Nevertheless, Washington announced that it hoped to use its Kurdish allies to detach territory and especially oil resources from Syria in an attempt to oust President Bashar al-Assad and remake his country. Congress never authorized such a Quixotic venture, but President Trump, like his predecessors, claims virtually unlimited war powers, including bombing, invading, and occupying the country of Syria.

However, the president evidently remains casualty-averse. If a war is to be fought to push Assad from office, then deny Iran transit routes to Damascus and limit Russian influence in an ally which Moscow began subsidizing sixty-three years ago—all stated administration objectives—but he wants someone else to do it. Hence Washington’s continuing support for the Kurds in Syria’s northeast.

Alas, Turkey always feared the Kurds far more than the Islamic State, which Ankara initially tolerated, as part of its campaign against the Assad government. Indeed, Turkish officials allowed the transit of men and materiel into ISIS territory and were even believed to have enriched themselves facilitating illicit Islamic State oil sales. Turkey never seriously deployed its large and well-equipped military against the Islamic State.

In January, after warning Washington against its close relationship with Syrian Kurds—with some cause seen by Ankara as little different from the outlawed Kurdistan Workers’ Party, or PKK, in Turkey—the Erdogan government launched its second and largest offensive into Syria. The objective was to prevent creation of a sizable, contiguous Kurdish territory, called Rojava, on the border. Ankara’s forces, bolstered by local insurgents, many once armed and trained by Washington, drove the Kurds out of border territory around Afrin. The Erdogan government next threatened to march east on Manbij, where American forces were stationed along side YPG units.

The U.S. reaction began with shocked complaints that Turkey’s actions weren’t helpful to America, as if Ankara cared about the Washington’s objectives. Then U.S. diplomats begged the Erdogan government to halt while military officers threatened to resist any attack. Lastly were negotiations to avoid a military confrontation that neither side could afford. The Kurds are supposed to move east of the Euphrates, nevermind where their homes and communities lie and what best serves the interests of their people. Apparently the United States is supposed to take over garrison duty in Manbij as part of joint patrols with Turkish units.
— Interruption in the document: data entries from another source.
(* ===== verification/NgxProtobufCodec.v ===== *)
(** Protocol buffers, the contract of a message: the bytes of each field, that
    the generated code of NgxProtobufMsg.v computes their number and writes
    them, and that it reads them back.  A message promises this to the messages
    that contain it through the class [MessageLaws]. *)

From Stdlib Require Import ZArith Lia.
From S2P Require Import Prelude NgxProtobuf NgxProtobufWire NgxProtobufMsg.

Open Scope Z_scope.

Create HintDb writes.

(** The number of bytes, as an integer. *)
Abbreviation lenz l := (Z.of_nat (length l)) (only parsing).

Ltac wires := unfold NGX_PROTOBUF_WIRETYPE_VARINT, NGX_PROTOBUF_WIRETYPE_FIXED64,
  NGX_PROTOBUF_WIRETYPE_LENGTH_DELIMITED, NGX_PROTOBUF_WIRETYPE_FIXED32 in *.

Section Env.
Context `{NgxEnv}.

(** ** The bytes of a field *)

Definition enc_key (n w : Z) : bytes := varint (n * 8 + w).
Definition enc_bytes (n : Z) (bs : bytes) : bytes := enc_key n 2 ++ varint (lenz bs) ++ bs.

(** The bytes of a string whose pointer is good for its length. *)
Definition sbytes (s : ngx_str_t) : bytes := match str_bytes s with Ok b => b | _ => [] end.
Definition str_good (s : ngx_str_t) : Prop := str_bytes s = Ok (sbytes s).

Definition enc_u32 (f : fld Z) (n : Z) : bytes := if has f then enc_key n 0 ++ varint (u32 (val f)) else [].
Definition enc_str (f : fld ngx_str_t) (n : Z) : bytes := if has f then enc_bytes n (sbytes (val f)) else [].
Definition enc_member {A} (enc : A -> bytes) (f : fld (option A)) (n : Z) : bytes :=
  if has f then match val f with Some m => enc_bytes n (enc m) | None => [] end else [].
Definition enc_elements {A} (enc : A -> bytes) (f : fld (array A)) (n : Z) : bytes :=
  if has f then concat (map (fun m => enc_bytes n (enc m)) (elts (val f))) else [].
Definition enc_unknown (u : ngx_protobuf_unknown_field_t) : bytes :=
  if decide (wire_type u = 0) then enc_key (number u) 0 ++ varint (u64 (word (value u)))
  else if decide (wire_type u = 1) then enc_key (number u) 1 ++ le_bytes 8 (word (value u))
  else if decide (wire_type u = 2) then enc_bytes (number u) (sbytes (v_bytes (value u)))
  else if decide (wire_type u = 5) then enc_key (number u) 5 ++ le_bytes 4 (u32 (word (value u)))
  else [].
Definition enc_unknowns (a : array ngx_protobuf_unknown_field_t) : bytes := concat (map enc_unknown (elts a)).

Definition fld_good {A} (P : A -> Prop) (f : fld A) : Prop := has f = true -> P (val f).
Definition unknown_good (u : ngx_protobuf_unknown_field_t) : Prop :=
  0 <= number u < 536870912 /\ (wire_type u = 2 -> str_good (v_bytes (value u))).
Definition unknowns_good (a : array ngx_protobuf_unknown_field_t) : Prop := Forall unknown_good (elts a).
Definition member_good {A} (P : A -> Prop) (f : fld (option A)) : Prop := fld_good (fun o => forall m, o = Some m -> P m) f.
Definition elements_good {A} (P : A -> Prop) (f : fld (array A)) : Prop := fld_good (fun a => Forall P (elts a)) f.

Lemma slice_length m p n b : slice m p n = Ok b -> lenz b = n.
Proof.
  unfold slice. case_decide as Hd; [|done]. intros [= <-]. rewrite length_take, length_drop. lia.
Qed.

Lemma str_good_len s : str_good s -> lenz (sbytes s) = len s.
Proof.
  unfold str_good. intros Hs. unfold str_bytes in Hs at 1. case_decide as Hl.
  - injection Hs as Hs. rewrite <- Hs, Hl. done.
  - destruct (data s); [done|..]; by apply slice_length in Hs.
Qed.

Lemma header_key n w : 0 <= n < 536870912 -> 0 <= w < 8 -> NGX_PROTOBUF_HEADER n w = n * 8 + w.
Proof.
  intros Hn Hw. unfold NGX_PROTOBUF_HEADER. rewrite u32_id by (rewrite Z.shiftl_mul_pow2; lia).
  rewrite lor_shiftl by (simpl; lia). done.
Qed.

Lemma le_bytes_size n z : length (le_bytes n z) = n.
Proof. revert z. induction n as [|n IH]; intros z; simpl; [done|]. by rewrite IH. Qed.

(** ** Sizes *)

Lemma size_key n w : 0 <= n < 536870912 -> 0 <= w < 8 ->
  ngx_protobuf_size_uint32 (NGX_PROTOBUF_HEADER n w) = lenz (enc_key n w).
Proof. intros Hn Hw. rewrite size_uint32_spec, header_key, u32_id by lia. done. Qed.

Lemma size_message_field_enc n bs : 0 <= n < 536870912 -> lenz bs < 4294967296 ->
  ngx_protobuf_size_message_field (lenz bs) n = lenz (enc_bytes n bs).
Proof.
  intros Hn Hl. unfold ngx_protobuf_size_message_field, ngx_protobuf_size_binary, enc_bytes.
  wires. rewrite size_key, size_uint32_spec, (u32_id (lenz bs)), !length_app by (done || lia).
  pose proof (varint_length (lenz bs)). unfold enc_key. pose proof (varint_length (n * 8 + 2)).
  rewrite (u64_id (_ + lenz bs)) by lia. rewrite u64_id by lia. lia.
Qed.

Lemma size_string_field_enc n s : 0 <= n < 536870912 -> str_good s -> lenz (enc_bytes n (sbytes s)) < 4294967296 ->
  ngx_protobuf_size_string_field s n = lenz (enc_bytes n (sbytes s)).
Proof.
  intros Hn Hs Hl. rewrite <- size_message_field_enc by (unfold enc_bytes in *; rewrite ?length_app in *; lia).
  by rewrite (str_good_len s Hs).
Qed.

Lemma size_u32_enc f n : 0 <= n < 536870912 -> size_u32 f n = lenz (enc_u32 f n).
Proof.
  intros Hn. unfold size_u32, enc_u32. destruct (has f); [|done]. unfold ngx_protobuf_size_uint32_field.
  wires. rewrite size_key, size_uint32_spec, length_app by lia. lia.
Qed.

Lemma size_str_enc f n : 0 <= n < 536870912 -> fld_good str_good f -> lenz (enc_str f n) < 4294967296 ->
  size_str f n = lenz (enc_str f n).
Proof.
  intros Hn Hf. unfold size_str, enc_str, fld_good in *. destruct (has f); [|done]. intros Hl.
  by apply size_string_field_enc; [|apply Hf|].
Qed.

Lemma size_unknown_enc u : unknown_good u -> lenz (enc_unknown u) < 4294967296 ->
  ngx_protobuf_size_unknown_field u = lenz (enc_unknown u).
Proof.
  intros [Hn Hs]. unfold ngx_protobuf_size_unknown_field, enc_unknown,
    ngx_protobuf_size_uint64_field, ngx_protobuf_size_fixed64_field, ngx_protobuf_size_fixed32_field.
  wires. repeat case_decide; rewrite ?size_key, ?size_uint64_spec, ?length_app, ?le_bytes_size by lia; try lia.
  - intros Hl. by apply size_string_field_enc; [|apply Hs|].
  - done.
Qed.

(** The loops of the sizes: the [size_t] sum of the parts. *)
Lemma foldl_size {A} (sz : A -> Z) (enc : A -> bytes) l s :
  0 <= s -> (forall x, x ∈ l -> lenz (enc x) < 4294967296 -> sz x = lenz (enc x)) ->
  s + lenz (concat (map enc l)) < 4294967296 ->
  foldl (fun s x => u64 (s + sz x)) s l = s + lenz (concat (map enc l)).
Proof.
  revert s. induction l as [|x l IH]; intros s Hs0 Hs Hl; simpl in *; [lia|].
  rewrite length_app in *. rewrite Hs by (apply list_elem_of_here || lia).
  rewrite u64_id by lia. rewrite IH; [lia|lia| |lia]. intros y Hy. apply Hs. by apply list_elem_of_further.
Qed.

Lemma size_unknowns_enc a s : 0 <= s -> unknowns_good a -> s + lenz (enc_unknowns a) < 4294967296 ->
  size_unknowns a s = s + lenz (enc_unknowns a).
Proof.
  intros Hs Hg Hl. apply foldl_size; [done| |done]. intros u Hu Hle. apply size_unknown_enc; [|done].
  by eapply Forall_forall in Hg.
Qed.

(** ** Writing *)

(** The buffer takes [n] more bytes, and no pointer into it wraps around. *)
Definition fits (c : ngx_protobuf_context_t) (n : Z) : Prop :=
  room c n /\ pos c + n <= last c /\ 0 <= base /\ base + last c < 18446744073709551616.

Lemma fits_le c n m : fits c n -> 0 <= m <= n -> fits c m.
Proof. intros (Hr & ? & ? & ?) ?. split_and!; [by eapply room_le|lia|lia|lia]. Qed.

Lemma fits_put c bs n : fits c (lenz bs + n) -> 0 <= n -> fits (put c bs) n.
Proof.
  intros (Hr & Hl & ? & ?) ?. split_and!; [by apply put_room| |done|by rewrite put_last].
  rewrite put_last, put_pos. lia.
Qed.

(** [w] writes the bytes [bs] wherever they fit. *)
Definition Writes (w : ngx_protobuf_context_t -> cres ngx_protobuf_context_t) (bs : bytes) : Prop :=
  forall c, fits c (lenz bs) -> w c = Ok (put c bs).
Definition Packs (p : ngx_protobuf_context_t -> cres (ngx_rc * ngx_protobuf_context_t)) (bs : bytes) : Prop :=
  forall c, fits c (lenz bs) -> p c = Ok (NGX_OK, put c bs).

Lemma writes_nil : Writes (fun c => mret c) [].
Proof. intros c ((? & ? & ?) & ?). by rewrite put_nil. Qed.

Lemma writes_put w bs : (forall c, room c (lenz bs) -> w c = Ok (put c bs)) -> Writes w bs.
Proof. intros Hw c (Hr & _). by apply Hw. Qed.

Lemma writes_bind w1 w2 b1 b2 :
  Writes w1 b1 -> Writes w2 b2 -> Writes (fun c => c ← w1 c; w2 c) (b1 ++ b2).
Proof.
  intros H1 H2 c Hf. assert (Hf' := Hf). rewrite length_app, Nat2Z.inj_add in Hf.
  rewrite H1, ok_bind, H2 by first [apply fits_put; [exact Hf|lia]|eapply fits_le; [exact Hf|lia]].
  f_equal. apply put_app, Hf'.
Qed.

Lemma packs_bind w p b1 b2 :
  Writes w b1 -> Packs p b2 -> Packs (fun c => c ← w c; p c) (b1 ++ b2).
Proof.
  intros H1 H2 c Hf. assert (Hf' := Hf). rewrite length_app, Nat2Z.inj_add in Hf.
  rewrite H1, ok_bind, H2 by first [apply fits_put; [exact Hf|lia]|eapply fits_le; [exact Hf|lia]].
  do 2 f_equal. apply put_app, Hf'.
Qed.

Lemma writes_key n w : 0 <= n < 536870912 -> 0 <= w < 8 ->
  Writes (fun c => ngx_protobuf_write_uint32 c (NGX_PROTOBUF_HEADER n w)) (enc_key n w).
Proof.
  intros Hn Hw. apply writes_put. intros c Hr. unfold enc_key in *.
  rewrite header_key, write_uint32_put, u32_id by (rewrite ?u32_id; done || lia). done.
Qed.

Lemma writes_varint v : 0 <= v < 4294967296 -> Writes (fun c => ngx_protobuf_write_uint32 c v) (varint v).
Proof.
  intros Hv. apply writes_put. intros c Hr. by rewrite write_uint32_put, u32_id by (rewrite ?u32_id; done || lia).
Qed.
Lemma writes_u32 v : Writes (fun c => ngx_protobuf_write_uint32 c v) (varint (u32 v)).
Proof. apply writes_put. intros c Hr. by apply write_uint32_put. Qed.
Lemma writes_u64 v : Writes (fun c => ngx_protobuf_write_uint64 c v) (varint (u64 v)).
Proof. apply writes_put. intros c Hr. by apply write_uint64_put. Qed.
Lemma writes_cpymem bs : Writes (fun c => ngx_cpymem c bs) bs.
Proof. apply writes_put. intros c Hr. by apply cpymem_put. Qed.

Lemma writes_string s : str_good s -> lenz (sbytes s) < 4294967296 ->
  Writes (fun c => ngx_protobuf_write_string c s) (varint (lenz (sbytes s)) ++ sbytes s).
Proof.
  intros Hs Hl. unfold ngx_protobuf_write_string. rewrite <- (str_good_len s Hs).
  apply writes_bind; [apply writes_varint; lia|]. rewrite Hs. apply writes_cpymem.
Qed.

#[local] Hint Resolve writes_nil writes_bind packs_bind writes_key writes_varint writes_u32 writes_u64
  writes_cpymem writes_string : writes.
#[local] Hint Extern 1 (_ <= _ < _) => (unfold NGX_PROTOBUF_WIRETYPE_VARINT, NGX_PROTOBUF_WIRETYPE_FIXED64,
  NGX_PROTOBUF_WIRETYPE_LENGTH_DELIMITED, NGX_PROTOBUF_WIRETYPE_FIXED32; lia) : writes.

Lemma writes_pack_u32 f n : 0 <= n < 536870912 -> Writes (pack_u32 f n) (enc_u32 f n).
Proof. intros Hn. unfold pack_u32, enc_u32. destruct (has f); [apply writes_bind|]; eauto with writes. Qed.

Lemma writes_string_field s n : 0 <= n < 536870912 -> str_good s -> lenz (sbytes s) < 4294967296 ->
  Writes (fun c => ngx_protobuf_write_string_field c s n) (enc_bytes n (sbytes s)).
Proof. intros Hn Hs Hl. apply writes_bind; eauto with writes. Qed.

Lemma enc_bytes_lt n bs : lenz bs < lenz (enc_bytes n bs).
Proof. unfold enc_bytes, enc_key. rewrite !length_app. pose proof (varint_length (n * 8 + 2)). lia. Qed.

Lemma writes_pack_str f n : 0 <= n < 536870912 -> fld_good str_good f -> lenz (enc_str f n) < 4294967296 ->
  Writes (pack_str f n) (enc_str f n).
Proof.
  intros Hn Hf. unfold pack_str, enc_str, fld_good in *. destruct (has f); [|eauto with writes].
  intros Hl. pose proof (enc_bytes_lt n (sbytes (val f))). apply writes_string_field; [done|by apply Hf|lia].
Qed.

Lemma packs_unknown u : unknown_good u -> lenz (enc_unknown u) < 4294967296 ->
  Packs (ngx_protobuf_pack_unknown_field u) (enc_unknown u).
Proof.
  intros [Hn Hs] Hl. unfold ngx_protobuf_pack_unknown_field, Packs. intros c.
  assert (Writes (fun c => if decide (wire_type u = NGX_PROTOBUF_WIRETYPE_VARINT) then
         ngx_protobuf_write_uint64_field c (word (value u)) (number u)
       else if decide (wire_type u = NGX_PROTOBUF_WIRETYPE_FIXED64) then
         ngx_protobuf_write_fixed64_field c (word (value u)) (number u)
       else if decide (wire_type u = NGX_PROTOBUF_WIRETYPE_LENGTH_DELIMITED) then
         ngx_protobuf_write_string_field c (v_bytes (value u)) (number u)
       else if decide (wire_type u = NGX_PROTOBUF_WIRETYPE_FIXED32) then
         ngx_protobuf_write_fixed32_field c (u32 (word (value u))) (number u)
       else mret c) (enc_unknown u)) as Hw; [|intros Hf; by rewrite Hw, ok_bind].
  unfold enc_unknown in *. wires. repeat case_decide; [apply writes_bind; eauto with writes..| |apply writes_bind|];
    eauto with writes.
  pose proof (enc_bytes_lt (number u) (sbytes (v_bytes (value u)))). apply writes_string_field; auto; lia.
Qed.

Lemma packs_unknowns a : unknowns_good a -> lenz (enc_unknowns a) < 4294967296 ->
  Packs (pack_unknowns (elts a)) (enc_unknowns a).
Proof.
  unfold unknowns_good, enc_unknowns. induction 1 as [|u l Hu Hl IH]; intros Hlen c Hf; simpl in *.
  - destruct Hf as ((? & ?) & _). by rewrite put_nil.
  - rewrite length_app in Hlen. assert (Hf' := Hf). rewrite length_app, Nat2Z.inj_add in Hf.
    rewrite packs_unknown by first [done|lia|eapply fits_le; [exact Hf|lia]]. rewrite ok_bind.
    rewrite decide_False by (intros ?; congruence). rewrite IH by first [lia|apply fits_put; [exact Hf|lia]].
    do 2 f_equal. apply put_app, Hf'.
Qed.

Lemma writes_pack_list {A} (w : A -> ngx_protobuf_context_t -> cres ngx_protobuf_context_t) (e : A -> bytes) l :
  Forall (fun m => Writes (w m) (e m)) l -> Writes (pack_list w l) (concat (map e l)).
Proof.
  induction 1 as [|m l Hm Hl IH]; [apply writes_nil|]. cbn [pack_list map concat]. by apply writes_bind.
Qed.

Lemma concat_map_lt {A} (e : A -> bytes) l m : m ∈ l -> lenz (e m) <= lenz (concat (map e l)).
Proof.
  induction 1 as [|m l x Hm IH]; cbn [map concat]; rewrite length_app; lia.
Qed.

Lemma packs_guard size body bs :
  size = lenz bs -> Packs body bs -> Packs (fun c => pack_guard size c body) bs.
Proof.
  intros -> Hb c Hf. unfold pack_guard. case_decide as Hz.
  - destruct bs; [|done]. destruct Hf as ((? & ?) & _). by rewrite put_nil.
  - assert (Hf' := Hf). destruct Hf' as ((? & ? & ?) & ? & ? & ?). unfold ptr_add.
    rewrite u64_id, decide_False by lia. by apply Hb.
Qed.

(** Too little room: nothing is written. *)
Lemma pack_guard_abort size body c n :
  size = n -> 0 < n < 4294967296 -> 0 <= base -> 0 <= pos c -> base + pos c + 4294967296 < 18446744073709551616 ->
  last c < pos c + n -> pack_guard size c body = Ok (NGX_ABORT, c).
Proof.
  intros -> Hn Hb Hp Hw Hl. unfold pack_guard, ptr_add. rewrite decide_False by lia.
  by rewrite u64_id, decide_True by lia.
Qed.
End Env.

#[export] Hint Resolve writes_nil writes_bind packs_bind writes_pack_u32 writes_pack_str packs_unknowns : writes.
In fact, no one other than a few naïve Kurds ever believed Washington would go to war against Turkey. Not only is the latter a NATO member, though in practice the Erdogan government has become more adversary than ally, but it possesses a significant military equipped by America. As in Iraq, the Kurds were disposable friends, to be used when convenient but abandoned when necessary. That’s geopolitics at its most brutal as played by the world’s increasingly haggard superpower.